Records from a collection =
********************

(** * FMSF20 course labs: harvest, skattningar, styrkefkn

    A shallow embedding of the numerical core of the three lab functions
    [lab2/harvest.py], [lab3/skattningar.py] and [lab3/styrkefkn.py],
    in exact real arithmetic.

    Floating point numbers are idealised: a NumPy float is either a real
    number, one of the two infinities, or NaN.  Rounding is not modelled;
    the special values and the rules that produce them (log 0 = -inf,
    -inf - -inf = nan, exp(-inf) = 0, x/0, ...) are.

    A figure is modelled by the data its panels are drawn from; titles,
    axis labels, colours of guide lines and layout calls carry no data
    of their own and are left out. *)

From Stdlib Require Import Reals Lra Lia List String Ascii ZArith Bool Arith.

#[local] Set Warnings "-register-all".
#[local] Open Scope string_scope.
Import ListNotations.
Open Scope R_scope.

(* ================================================================= *)
(** ** NumPy floats with their special values *)

Module Np.

Inductive float : Type :=
| NInf : float
| Fin : R -> float
| PInf : float
| NaN : float.

Definition lt_b (a b : R) : bool := if Rlt_dec a b then true else false.
Definition eq_b (a b : R) : bool := if Req_dec_T a b then true else false.

Definition neg (x : float) : float :=
  match x with
  | NInf => PInf
  | PInf => NInf
  | Fin r => Fin (- r)
  | NaN => NaN
  end.

Definition add (x y : float) : float :=
  match x, y with
  | NaN, _ | _, NaN => NaN
  | Fin a, Fin b => Fin (a + b)
  | PInf, NInf | NInf, PInf => NaN
  | PInf, _ | _, PInf => PInf
  | NInf, _ | _, NInf => NInf
  end.

Definition sub (x y : float) : float := add x (neg y).

(** An infinity scaled by a real: the sign follows the real, and
    [inf * 0] is [nan]. *)
Definition scale_inf (pos : bool) (r : R) : float :=
  if lt_b 0 r then (if pos then PInf else NInf)
  else if lt_b r 0 then (if pos then NInf else PInf)
  else NaN.

Definition mul (x y : float) : float :=
  match x, y with
  | NaN, _ | _, NaN => NaN
  | Fin a, Fin b => Fin (a * b)
  | PInf, Fin r | Fin r, PInf => scale_inf true r
  | NInf, Fin r | Fin r, NInf => scale_inf false r
  | PInf, PInf | NInf, NInf => PInf
  | PInf, NInf | NInf, PInf => NInf
  end.

Definition div (x y : float) : float :=
  match x, y with
  | NaN, _ | _, NaN => NaN
  | Fin a, Fin b =>
      if eq_b b 0
      then (if lt_b 0 a then PInf else if lt_b a 0 then NInf else NaN)
      else Fin (a / b)
  | Fin _, PInf | Fin _, NInf => Fin 0
  | PInf, Fin r => if lt_b r 0 then NInf else PInf
  | NInf, Fin r => if lt_b r 0 then PInf else NInf
  | _, _ => NaN
  end.

(** [np.log]: [log 0 = -inf], the log of a negative number is [nan]. *)
Definition log (x : float) : float :=
  match x with
  | Fin r => if lt_b 0 r then Fin (ln r) else if eq_b r 0 then NInf else NaN
  | PInf => PInf
  | NInf => NaN
  | NaN => NaN
  end.

(** [np.exp]: [exp(-inf) = 0]. *)
Definition exp (x : float) : float :=
  match x with
  | Fin r => Fin (Rtrigo_def.exp r)
  | NInf => Fin 0
  | PInf => PInf
  | NaN => NaN
  end.

(** [a > b]; every comparison with [nan] is false. *)
Definition gt (a b : float) : bool :=
  match a, b with
  | NaN, _ | _, NaN => false
  | Fin x, Fin y => lt_b y x
  | PInf, PInf => false
  | PInf, _ => true
  | _, PInf => false
  | NInf, _ => false
  | Fin _, NInf => true
  end.

(** [np.sign] on a real. *)
Definition sign (r : R) : R :=
  if lt_b 0 r then 1 else if lt_b r 0 then -1 else 0.

(** [np.arange(stop)] for a float [stop]: the integers [0, 1, ...] below
    [stop]; there are [ceil(stop)] of them (none when [stop <= 0]). *)
Definition ceil (r : R) : Z := (- Int_part (- r))%Z.
Definition arange (stop : R) : list nat := seq 0 (Z.to_nat (ceil stop)).

(** [np.arange(stop)] for an integer [stop]. *)
Definition arange_int (stop : nat) : list nat := seq 0 stop.

(** [np.linspace(a, b, num)] *)
Definition linspace (a b : R) (num : nat) : list R :=
  map (fun i => a + INR i * ((b - a) / INR (num - 1))) (seq 0 num).

(** [a.reshape((rows, cols))] of a flat array, row by row. *)
Definition reshape (a : list R) (rows cols : nat) : list (list R) :=
  map (fun i => firstn cols (skipn (i * cols) a)) (seq 0 rows).

End Np.

(* ================================================================= *)
(** ** Python builtins used on arrays *)

Module Py.

(** The builtin [max] over a sequence: keeps the first element and
    replaces it whenever a later one compares greater.  An empty
    sequence raises [ValueError] ([None]). *)
Fixpoint max_from (m : Np.float) (l : list Np.float) : Np.float :=
  match l with
  | [] => m
  | v :: t => max_from (if Np.gt v m then v else m) t
  end.

Definition max (l : list Np.float) : option Np.float :=
  match l with
  | [] => None
  | v :: t => Some (max_from v t)
  end.

(** [max([a, b])] on two reals. *)
Definition max2 (a b : R) : R := if Np.lt_b a b then b else a.

(** The builtin [sum]: a left fold starting from [0]. *)
Definition sum (l : list Np.float) : Np.float :=
  fold_left Np.add l (Np.Fin 0).

End Py.

(** Sum of a list of reals ([ndarray.sum] over one axis). *)
Definition Rsum (l : list R) : R := fold_left Rplus l 0.

(** Element-wise combination of two arrays of the same length. *)
Fixpoint zip_with {A B C : Type} (f : A -> B -> C)
  (l1 : list A) (l2 : list B) : list C :=
  match l1, l2 with
  | a :: t1, b :: t2 => f a b :: zip_with f t1 t2
  | _, _ => []
  end.

(* ================================================================= *)
(** ** The probability mass functions of scipy.stats *)

(** [stats.binom.pmf(k, n, p)] *)
Definition binom_pmf (n : nat) (p : R) (k : nat) : R :=
  if (k <=? n)%nat then C n k * p ^ k * (1 - p) ^ (n - k) else 0.

(** [stats.poisson.pmf(l, lam)]; at [lam = 0] all mass sits on [l = 0]
    ([0 ^ 0 = 1]). *)
Definition poisson_pmf (l : nat) (lam : R) : R :=
  lam ^ l * exp (- lam) / INR (fact l).

(* ================================================================= *)
(** ** lab2/harvest.py *)

Module Harvest.

Definition tot_E (n : nat) (p mu : R) : R := INR n * p * mu.
Definition tot_V (n : nat) (p mu : R) : R := tot_E n p mu * (1 + mu * (1 - p)).

(** [Ymax], extended to [y_cond] when that is given and larger. *)
Definition Ymax (n : nat) (p mu : R) (y_cond : option R) : R :=
  let Ymax0 := tot_E n p mu + 4 * sqrt (tot_V n p mu) in
  match y_cond with
  | None => Ymax0
  | Some y => Py.max2 Ymax0 y
  end.

Definition x (n : nat) : list nat := Np.arange_int (n + 1).
Definition y (n : nat) (p mu : R) (y_cond : option R) : list nat :=
  Np.arange (Ymax n p mu y_cond + 1).

(** The joint table: one row per value [l] of [y], one column per value
    [k] of [x] (the layout of [np.meshgrid(x, y)]). *)
Definition pXY (n : nat) (p mu : R) (y_cond : option R) : list (list R) :=
  map (fun l => map (fun k => binom_pmf n p k * poisson_pmf l (INR k * mu)) (x n))
      (y n p mu y_cond).

(** The marginal: [pXY.sum(axis=1)]. *)
Definition pY (n : nat) (p mu : R) (y_cond : option R) : list R :=
  map Rsum (pXY n p mu y_cond).

(** *** The conditional, line by line *)

(** [np.log(stats.binom.pmf(x,n,p)) - x*mu] *)
Definition cond_step1 (n : nat) (p mu : R) : list Np.float :=
  map (fun k => Np.sub (Np.log (Np.Fin (binom_pmf n p k)))
                       (Np.mul (Np.Fin (INR k)) (Np.Fin mu)))
      (x n).

(** [pX_Y[1:] = pX_Y[1:] + y_cond*np.log(x[1:]*mu)] *)
Definition cond_step2 (n : nat) (mu yc : R) (v : list Np.float) : list Np.float :=
  match v with
  | [] => []
  | h :: t =>
      h :: zip_with Np.add t
             (map (fun k => Np.mul (Np.Fin yc)
                              (Np.log (Np.mul (Np.Fin (INR k)) (Np.Fin mu))))
                  (tl (x n)))
  end.

(** [pX_Y[0] = -np.Inf]; an empty array would raise [IndexError]. *)
Definition cond_step3 (v : list Np.float) : option (list Np.float) :=
  match v with
  | [] => None
  | _ :: t => Some (Np.NInf :: t)
  end.

(** [np.exp(pX_Y - max(pX_Y))] *)
Definition cond_step4 (v : list Np.float) : option (list Np.float) :=
  match Py.max v with
  | None => None
  | Some m => Some (map (fun e => Np.exp (Np.sub e m)) v)
  end.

********************

Work order =
Copy word for word the stretch of entries above from the line that has "scale_inf false r" through the line that has "Fin _, NInf => Fin 0", both ends included, and nothing outside it.

Task response =
  | NInf, Fin r | Fin r, NInf => scale_inf false r
  | PInf, PInf | NInf, NInf => PInf
  | PInf, NInf | NInf, PInf => NInf
  end.

Definition div (x y : float) : float :=
  match x, y with
  | NaN, _ | _, NaN => NaN
  | Fin a, Fin b =>
      if eq_b b 0
      then (if lt_b 0 a then PInf else if lt_b a 0 then NInf else NaN)
      else Fin (a / b)
  | Fin _, PInf | Fin _, NInf => Fin 0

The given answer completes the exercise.